As a general rule, the sufficiency of evidence supporting the finding of a state trial court is not subject to review by habeas corpus. United States ex rel. Holly v. Claudy, 101 F.Supp. 751 (W.D.Pa.), aff’d, 196 F.2d 1017 (C.A.3, 1952); Meyers v. Welch, 179 F.2d 707 (C.A.4, 1950). However, a constitutional basis for a federal intervention exists where there is an entire lack of evidence to support a finding, thereby making the trial fundamentally unfair. Garner v. Louisiana, 368 U.S. 157, 82 S.Ct. 248, 7 L.Ed.2d 207 (1961); United States ex rel. Brogan v. Martin, 238 F.2d 236 (C.A.3), cert. denied, 351 U.S. 928, 76 S.Ct. 785 (1956); Garrison v. Commonwealth of Pennsylvania, 130 F.Supp. 70 (M.D.Pa.1955). We think that not only has Rivers failed to meet this burden, but further that the challenged finding, based on our independent review of the record, is fully supported. There is no indication that the robbery was spontaneous or unplanned. The relevant occurrences began on the day of the killing
In addition, Rivers did not assert, either in the first or second sentencing procedures, that he did not know that a loaded gun was being used in the robbery. His position was that he was not the man who actually carried the gun and pulled the trigger. This failure to deny knowledge that Williams was carrying a gun was entirely consistent with the contents of a neuropsychiatric report that Rivers himself offered into evidence. That report stated: “He [Rivers] was fully aware of what he was doing in the holdup, and was aware that Williams was carrying a gun.” With these facts in the record, it cannot be said that there was no evidence to support the finding of the resentencing court.
There remains the last point concerning the denial of counsel. Aside from the fact that, as we concluded above, the resentencing court’s findings were fully supported by the record, we think that Rivers’ constitutional right to counsel was not abridged. Although Rivers was not given an opportunity to challenge the resentencing court’s finding before it, his counsel did so before the Pennsylvania Supreme Court on appeal. That tribunal, with full power to reverse or to modify the sentence as the facts and law allowed, upheld the finding and affirmed the sentence. Under these circumstances we cannot say that Rivers was denied counsel.

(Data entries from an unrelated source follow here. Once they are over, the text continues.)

(** Only what was delivered was called, and it was called. *)
Lemma deliver_logged queue (w : World K U) (p : Proc) :
  let p' := snd (fst (deliver (http_callback clock) queue (w, p))) in
  calls p `prefix_of` calls p' ∧
  (delivered_fit p' → Forall (fun r => response_fits (resp_data r)) queue).
Proof.
  revert w p. induction queue as [|r queue IH]; intros w p; cbn [deliver]; [by split; [|constructor]|].
  rewrite stM_bind_eq. unfold on_fst. cbn [fst snd update modify]. rewrite stM_bind_eq, on_snd_eq.
  pose proof (callback_calls r p) as Hc.
  assert (Hfr : ∀ p', calls (fst (http_callback clock r p)) `prefix_of` calls p' →
            delivered_fit p' → response_fits (resp_data r)).
  { intros p' Hp Hf. apply (delivered_prefix _ _ Hp) in Hf. unfold delivered_fit in Hf.
    rewrite Hc in Hf. apply Forall_app in Hf as [_ Hf]. by apply Forall_inv in Hf. }
  assert (Hpre : calls p `prefix_of` calls (fst (http_callback clock r p)))
    by (rewrite Hc; by apply prefix_app_r).
  pose proof (callback_takes r) as Ht.
  destruct (http_callback clock r p) as [p1 [[]|e|]] eqn:E; cbn [fst snd] in *.
  - destruct (IH {| client := set_response_queue queue (client w); kernel := kernel w; curl := curl w |} p1)
      as [Hp Hf]. split; [by etrans|]. intros Hfit. constructor; [by eapply Hfr|by apply Hf].
  - split; [done|]. intros Hfit. specialize (Ht (Hfr _ ltac:(done) Hfit) p). congruence.
  - split; [done|]. intros Hfit. specialize (Ht (Hfr _ ltac:(done) Hfit) p). congruence.
Qed.

Lemma http_handle_event_logged fd events (w : World K U) (p : Proc) :
  let p' := snd (fst (http_handle_event (http_callback clock) fd events (w, p))) in
  calls p `prefix_of` calls p' ∧
  (delivered_fit p' → delivers fd (client w) →
   Forall (fun r => response_fits (resp_data r)) (response_queue (client w))).
Proof.
  intros p'. set (P := fun q : Proc => calls p `prefix_of` calls q ∧
    (delivered_fit q → delivers fd (client w) →
     Forall (fun r => response_fits (resp_data r)) (response_queue (client w)))).
  enough (P p') as HP by exact HP. unfold p'. clear p'.
  unfold http_handle_event. rewrite !stM_bind_eq. unfold on_fst at 1. cbn [gets fst snd].
  rewrite !stM_bind_eq. unfold on_fst at 1. cbn [gets fst snd]. rewrite stM_bind_eq.
  assert (Hrun : ∀ m : stM exn (World K U) unit,
    snd (fst (let '(ws, o) := on_fst m (w, p) in
      match o with Ret a => (mret 0%Z : stM exn (World K U * Proc) Z) ws
                 | Throw e => (ws, Throw e) | Undef => (ws, Undef) end)) = p).
  { intros m. rewrite on_fst_eq. by destruct (m w) as [w' [[]|e|]]. }
  destruct (Z.eqb_spec fd (timer_fd (client w))) as [Hnt|Hnt].
  { rewrite Hrun. split; [done|]. intros _ [? _]. done. }
  destruct (Z.eqb_spec fd (respose_notifier_fd (client w))) as [Hn|Hn].
  2: { rewrite Hrun. split; [done|]. intros _ (_ & ? & _). done. }
  unfold respose_notifier_event_handler. rewrite stM_bind_eq. unfold on_fst at 1. cbn [gets fst snd].
  destruct (Z.ltb_spec (respose_notifier_fd (client w)) 0) as [Hneg|Hpos].
  { cbn. split; [done|]. intros _ (_ & -> & ?). lia. }
  rewrite stM_bind_eq. unfold on_fst at 1, syscall. cbn [fst snd].
  destruct (eventfd_read _ _) as [k a]. rewrite stM_bind_eq. unfold on_fst at 1. cbn [gets fst snd].
  pose proof (deliver_logged (response_queue (client w))
    {| client := client w; kernel := k; curl := curl w |} p) as Hd. cbn [client kernel curl] in *.
  destruct (deliver _ _ _) as [ws [[]|e|]]; cbn [fst snd] in *;
    (split; [apply Hd|intros Hf _; exact (proj2 Hd Hf)]).
Qed.

(** Neither the callback nor the client receives datagrams. *)
Lemma deliver_receptions queue (w : World K U) (p : Proc) :
  receptions (snd (fst (deliver (http_callback clock) queue (w, p)))) = receptions p.
Proof.
  revert w p. induction queue as [|r queue IH]; intros w p; cbn [deliver]; [done|].
  rewrite stM_bind_eq. unfold on_fst. cbn [fst snd update modify]. rewrite stM_bind_eq, on_snd_eq.
  pose proof (call_resolver_receptions (Responded (clock (clock_reads p)) r) (read_clock 1 p)) as Hc.
  change (call_resolver _ _) with (http_callback clock r p) in Hc.
  destruct (http_callback clock r p) as [p1 [[]|e|]]; cbn [fst snd] in *; [by rewrite IH|done..].
Qed.

Lemma http_handle_event_receptions fd events (w : World K U) (p : Proc) :
  receptions (snd (fst (http_handle_event (http_callback clock) fd events (w, p)))) = receptions p.
Proof.
  unfold http_handle_event. rewrite !stM_bind_eq. unfold on_fst at 1. cbn [gets fst snd].
  rewrite !stM_bind_eq. unfold on_fst at 1. cbn [gets fst snd]. rewrite stM_bind_eq.
  assert (Hrun : ∀ m : stM exn (World K U) unit,
    snd (fst (let '(ws, o) := on_fst m (w, p) in
      match o with Ret a => (mret 0%Z : stM exn (World K U * Proc) Z) ws
                 | Throw e => (ws, Throw e) | Undef => (ws, Undef) end)) = p).
  { intros m. rewrite on_fst_eq. by destruct (m w) as [w' [[]|e|]]. }
  destruct (fd =? timer_fd (client w))%Z; [by rewrite Hrun|].
  destruct (fd =? respose_notifier_fd (client w))%Z; [|by rewrite Hrun].
  unfold respose_notifier_event_handler. rewrite stM_bind_eq. unfold on_fst at 1. cbn [gets fst snd].
  destruct (respose_notifier_fd (client w) <? 0)%Z; [done|].
  rewrite stM_bind_eq. unfold on_fst at 1, syscall. cbn [fst snd].
  destruct (eventfd_read _ _) as [k a]. rewrite stM_bind_eq. unfold on_fst at 1. cbn [gets fst snd].
  pose proof (deliver_receptions (response_queue (client w))
    {| client := client w; kernel := k; curl := curl w |} p) as Hd. cbn [client kernel curl] in *.
  by destruct (deliver _ _ _) as [ws [[]|e|]].
Qed.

Rivers’ reliance on Townsend v. Burke, 334 U.S. 736, 68 S.Ct. 1252, 92 L.Ed. 1690 (1948), is misplaced. There, not only were the findings of the sentencing court without support in the record, but were actually contradicted by it and, as the Supreme Court said at 334 U.S. 741, 68 S.Ct. 1252, were the product of a “careless or designed pronouncement.” As we have demonstrated above, that is not this ease.
The judgment of the district court will be affirmed.